▶ Exercise objective
Look below for the line that has "Import laptop.". Set down the lines from there through the line that has "given by [sweep_fuel]", exactly as written.

▶ Data for processing
(** ** A machine *)
Module laptop.
(** The driver's state, and whether it knows the networks. *)
Record world := mkWorld { driver : Z; networks : bool }.
Definition step (code : Z) (w : world) : bool * world :=
  if code =? IOCTL_INITIALIZE then (driver w =? STATE_STARTED, mkWorld STATE_INITIALIZED false)
  else if code =? IOCTL_REGISTER_PROCESSES then (driver w =? STATE_INITIALIZED, mkWorld STATE_READY false)
  else if code =? IOCTL_REGISTER_IP_ADDRESSES then (STATE_READY <=? driver w, mkWorld (driver w) true)
  else if code =? IOCTL_SET_CONFIGURATION then (STATE_READY <=? driver w, mkWorld (if networks w then STATE_RUNNING else driver w) (networks w))
  else (true, mkWorld STATE_STARTED false).
Definition letters (s : string) : list Z := (λ c, Z.of_nat (Ascii.nat_of_ascii c)) <$> String.list_ascii_of_string s.
#[export] Instance machine : Kernel world := {|
  DeviceIoControl code _ w := step code w;
  driver_state w := (Some (driver w), w);
  CreateFile _ w := (true, w);
  file_exists _ _ := true;
  applicationDirPath := "C:/vpn";
  OpenSCManager_error w := (0, w);
  OpenService_error name w := (if String.eqb name MV_SERVICE_NAME then ERROR_SERVICE_DOES_NOT_EXIST else 0, w);
  CreateService _ _ w := (true, w);
  StartService _ w := (true, w);
  ControlService_stop _ w := (true, w);
  QueryServiceStatus _ w := (Some SERVICE_RUNNING, w);
  current_state _ w := (SERVICE_RUNNING, w);
  Sleep _ w := w;
  DeleteService _ w := (true, w);
  QueryDosDevice _ _ _ := DosDevice "\Device\HarddiskVolume3";
  utf16 := letters;
  toLocalFile _ := "";
  allInterfaces _ := [(9, "AbstractumVPN")];
  addressEntries index _ := if index =? 9 then [HostV4 168296450] else [HostV6 (replicate 16 1); HostV4 3232235777];
  GetBestRoute _ _ := Some 4;
  InetPton4 s := if String.eqb s "" then None else Some [10; 0; 0; 1];
  InetPton6 _ := Some (replicate 16 1);
  CreateToolhelp32Snapshot _ := Some [mkProcessEntry 8 4; mkProcessEntry 12 4; mkProcessEntry 4 0];
  uninitialized_process := mkProcessEntry 0 0;
  OpenProcess id _ := if id =? 8 then Some (Some 5, [92; 97]) else if id =? 4 then Some (None, []) else None;
|}.
(** Printing addresses, and nothing else of Qt. *)
Definition idle : WindowsDaemon world := mkWindowsDaemon 4 true [] (mkSystem (mkWorld STATE_STARTED false) []).
Definition with_apps (apps : list string) : InterfaceConfig :=
  let c := new_config SingleHop true in
  mkInterfaceConfig (m_hopType c) (m_privateKey c) (m_deviceIpv4Address c) (m_deviceIpv6Address c) (m_serverIpv4Gateway c)
    (m_serverIpv6Gateway c) (m_serverPublicKey c) (m_serverIpv4AddrIn c) (m_serverPskKey c) (m_serverIpv6AddrIn c)
    (m_primaryDnsServer c) (m_secondaryDnsServer c) (m_serverPort c) (m_deviceMTU c) (m_persistentKeepalive c)
    (m_allowedIPAddressRanges c) (m_excludedAddresses c) apps (m_allowedDnsServers c)
    (m_killSwitchEnabled c) (m_junkPacketCount c) (m_junkPacketMinSize c) (m_junkPacketMaxSize c)
    (m_initPacketJunkSize c) (m_responsePacketJunkSize c) (m_cookieReplyPacketJunkSize c)
    (m_transportPacketJunkSize c) (m_initPacketMagicHeader c) (m_responsePacketMagicHeader c)
    (m_underloadPacketMagicHeader c) (m_transportPacketMagicHeader c) (m_specialJunk c)
    (m_headerProtectionKey c) (m_contentPaddingAddition c) (m_rekeyAfterTime c) (m_rekeyTimeout c)
    (m_rejectAfterTime c) (m_keepaliveTimeout c) (m_maxHandshakeAttempts c).
Definition browser : InterfaceConfig := with_apps [" C:/apps/browser.exe"].
End laptop.
Import laptop.
#[local] Existing Instances plain_qt laptop.machine.
(** * Lane merge/split helper of scenariogeneration ([xodr/lane_def.py])

    A shallow embedding of [LaneDef], [_create_lane_lists] and
    [create_lanes_merge_split], and the properties of the timeline
    expansion, the width padding and the lane linking.

    Conventions of the embedding:
    - longitudinal positions and widths are Python numbers that the code
      only compares, copies and subtracts: they are rationals ([Q]), and
      Python's [==] on them is [Qeq];
    - lane counts and the changed-lane index are Python integers ([Z]);
      [sub_lane] may be [None];
    - a raised exception is the [Raise] branch of [result];
    - the [while] loop of [_create_lane_lists] is run with fuel; the fuel
      given by [sweep_fuel] is shown to be always enough. *)

From Stdlib Require Import List ZArith QArith Qminmax Lia Lqa Bool Arith FinFun.
Import ListNotations.

Close Scope Q_scope.
Open Scope nat_scope.

(* ================================================================= *)
(** ** Exceptions *)

Inductive exn : Type :=
| IndexError
| TypeError
| ValueError.

Inductive result (A : Type) : Type :=
| Ok (a : A)
| Raise (e : exn).

Arguments Ok {A} a.
Arguments Raise {A} e.

Definition bind {A B : Type} (c : result A) (k : A -> result B) : result B :=
  match c with
  | Ok a => k a
  | Raise e => Raise e
  end.

Notation "x <- c ;; k" := (bind c (fun x => k))
  (at level 61, c at next level, right associativity).

(** [for x in xs: acc = body(acc, x)], stopping at the first exception. *)
Fixpoint for_each {A S : Type} (xs : list A) (body : S -> A -> result S)
  (acc : S) : result S :=
  match xs with
  | [] => Ok acc
  | x :: xs' => acc' <- body acc x ;; for_each xs' body acc'
  end.

(* ================================================================= *)
(** ** Python lists *)

(** [range(n)] for an integer [n]; empty when [n <= 0]. *)
Definition py_range (n : Z) : list Z := map Z.of_nat (seq 0 (Z.to_nat n)).

(** The position a subscript [i] denotes in a list of length [len]:
    negative subscripts count from the end, anything else out of range
    raises [IndexError]. *)
Definition norm_index (len : nat) (i : Z) : result nat :=
  if ((0 <=? i) && (i <? Z.of_nat len))%Z then Ok (Z.to_nat i)
  else if ((i <? 0) && (- Z.of_nat len <=? i))%Z
       then Ok (Z.to_nat (Z.of_nat len + i))
       else Raise IndexError.

(** [l[i]] *)
Definition py_getitem {A : Type} (l : list A) (i : Z) : result A :=
  k <- norm_index (length l) i ;;
  match nth_error l k with
  | Some x => Ok x
  | None => Raise IndexError
  end.

(** The position at which [l.insert(i, x)] puts [x]: subscripts past the
    end are clamped to the end, negative ones count from the end and are
    clamped to the front. *)
Definition insert_pos (len : nat) (i : Z) : nat :=
  if (i <? 0)%Z then Z.to_nat (Z.max 0 (i + Z.of_nat len))
  else Nat.min (Z.to_nat i) len.

(** [l.insert(i, x)] *)
Definition py_insert {A : Type} (l : list A) (i : Z) (x : A) : list A :=
  let k := insert_pos (length l) i in
  firstn k l ++ x :: skipn k l.

(** [l[i] = x] for a position [i] known to be in range. *)
Fixpoint set_nth {A : Type} (l : list A) (i : nat) (x : A) : list A :=
  match l, i with
  | [], _ => []
  | _ :: t, O => x :: t
  | h :: t, S i' => h :: set_nth t i' x
  end.

(** Truth value of a list: [if l:] *)
Definition nonempty {A : Type} (l : list A) : bool :=
  match l with
  | [] => false
  | _ :: _ => true
  end.

(** Truth value of an optional integer: [if n:] is false for [None]
    and for [0]. *)
Definition truthy (n : option Z) : bool :=
  match n with
  | None => false
  | Some z => negb (z =? 0)%Z
  end.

▶ Solution
Import laptop.
#[local] Existing Instances plain_qt laptop.machine.
(** * Lane merge/split helper of scenariogeneration ([xodr/lane_def.py])

    A shallow embedding of [LaneDef], [_create_lane_lists] and
    [create_lanes_merge_split], and the properties of the timeline
    expansion, the width padding and the lane linking.

    Conventions of the embedding:
    - longitudinal positions and widths are Python numbers that the code
      only compares, copies and subtracts: they are rationals ([Q]), and
      Python's [==] on them is [Qeq];
    - lane counts and the changed-lane index are Python integers ([Z]);
      [sub_lane] may be [None];
    - a raised exception is the [Raise] branch of [result];
    - the [while] loop of [_create_lane_lists] is run with fuel; the fuel
      given by [sweep_fuel] is shown to be always enough. *)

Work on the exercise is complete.